──────── RECORDS PROVIDED ────────

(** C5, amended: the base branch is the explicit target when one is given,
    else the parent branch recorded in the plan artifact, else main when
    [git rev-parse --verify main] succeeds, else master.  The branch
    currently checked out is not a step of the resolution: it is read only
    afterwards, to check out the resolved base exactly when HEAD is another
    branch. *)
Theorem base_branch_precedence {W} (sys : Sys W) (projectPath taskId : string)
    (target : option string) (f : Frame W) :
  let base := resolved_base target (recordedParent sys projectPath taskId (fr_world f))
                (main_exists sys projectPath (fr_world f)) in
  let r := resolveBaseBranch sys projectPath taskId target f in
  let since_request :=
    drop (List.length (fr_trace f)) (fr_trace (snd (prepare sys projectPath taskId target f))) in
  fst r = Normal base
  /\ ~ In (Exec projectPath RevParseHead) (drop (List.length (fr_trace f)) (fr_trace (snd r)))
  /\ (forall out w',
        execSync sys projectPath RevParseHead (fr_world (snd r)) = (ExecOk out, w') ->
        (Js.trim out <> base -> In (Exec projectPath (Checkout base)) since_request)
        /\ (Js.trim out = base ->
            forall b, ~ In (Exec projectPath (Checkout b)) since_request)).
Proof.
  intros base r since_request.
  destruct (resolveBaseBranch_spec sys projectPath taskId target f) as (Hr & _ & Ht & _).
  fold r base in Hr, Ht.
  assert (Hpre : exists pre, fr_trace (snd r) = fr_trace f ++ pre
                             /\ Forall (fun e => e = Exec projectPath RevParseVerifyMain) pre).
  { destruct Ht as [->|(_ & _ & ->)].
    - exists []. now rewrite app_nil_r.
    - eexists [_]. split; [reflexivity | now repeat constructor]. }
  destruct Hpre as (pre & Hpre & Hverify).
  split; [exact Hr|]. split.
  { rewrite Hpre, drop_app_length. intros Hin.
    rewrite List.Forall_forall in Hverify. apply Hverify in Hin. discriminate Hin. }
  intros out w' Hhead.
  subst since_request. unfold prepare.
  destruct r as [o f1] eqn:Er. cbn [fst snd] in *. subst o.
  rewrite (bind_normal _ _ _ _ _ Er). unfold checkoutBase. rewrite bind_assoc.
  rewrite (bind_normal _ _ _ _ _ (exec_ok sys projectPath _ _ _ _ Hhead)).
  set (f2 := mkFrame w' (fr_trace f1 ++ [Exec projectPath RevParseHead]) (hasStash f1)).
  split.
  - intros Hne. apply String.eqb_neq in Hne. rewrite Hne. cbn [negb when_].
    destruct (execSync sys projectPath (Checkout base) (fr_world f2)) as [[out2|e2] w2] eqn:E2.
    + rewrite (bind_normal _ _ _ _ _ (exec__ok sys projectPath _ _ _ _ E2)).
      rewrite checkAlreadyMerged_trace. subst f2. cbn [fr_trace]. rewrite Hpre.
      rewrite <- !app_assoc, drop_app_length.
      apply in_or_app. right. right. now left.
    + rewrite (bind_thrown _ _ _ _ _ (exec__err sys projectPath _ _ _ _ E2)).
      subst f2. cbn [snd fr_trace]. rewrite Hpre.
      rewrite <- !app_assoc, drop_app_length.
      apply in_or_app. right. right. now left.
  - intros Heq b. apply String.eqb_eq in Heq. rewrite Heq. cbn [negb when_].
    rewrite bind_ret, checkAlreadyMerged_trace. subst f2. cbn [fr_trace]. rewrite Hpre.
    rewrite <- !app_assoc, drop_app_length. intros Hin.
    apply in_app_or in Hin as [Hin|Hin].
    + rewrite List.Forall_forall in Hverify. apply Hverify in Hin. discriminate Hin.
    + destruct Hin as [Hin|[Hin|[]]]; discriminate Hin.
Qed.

────────

WHAT THE EXERCISE ASKS:
The answer should consist only of the lines from the one containing "apply in_app_or in Hin as [Hin|Hin]." through the last line of the data, given again exactly.

RESPONSE TO THE TASK:
    apply in_app_or in Hin as [Hin|Hin].
    + rewrite List.Forall_forall in Hverify. apply Hverify in Hin. discriminate Hin.
    + destruct Hin as [Hin|[Hin|[]]]; discriminate Hin.
Qed.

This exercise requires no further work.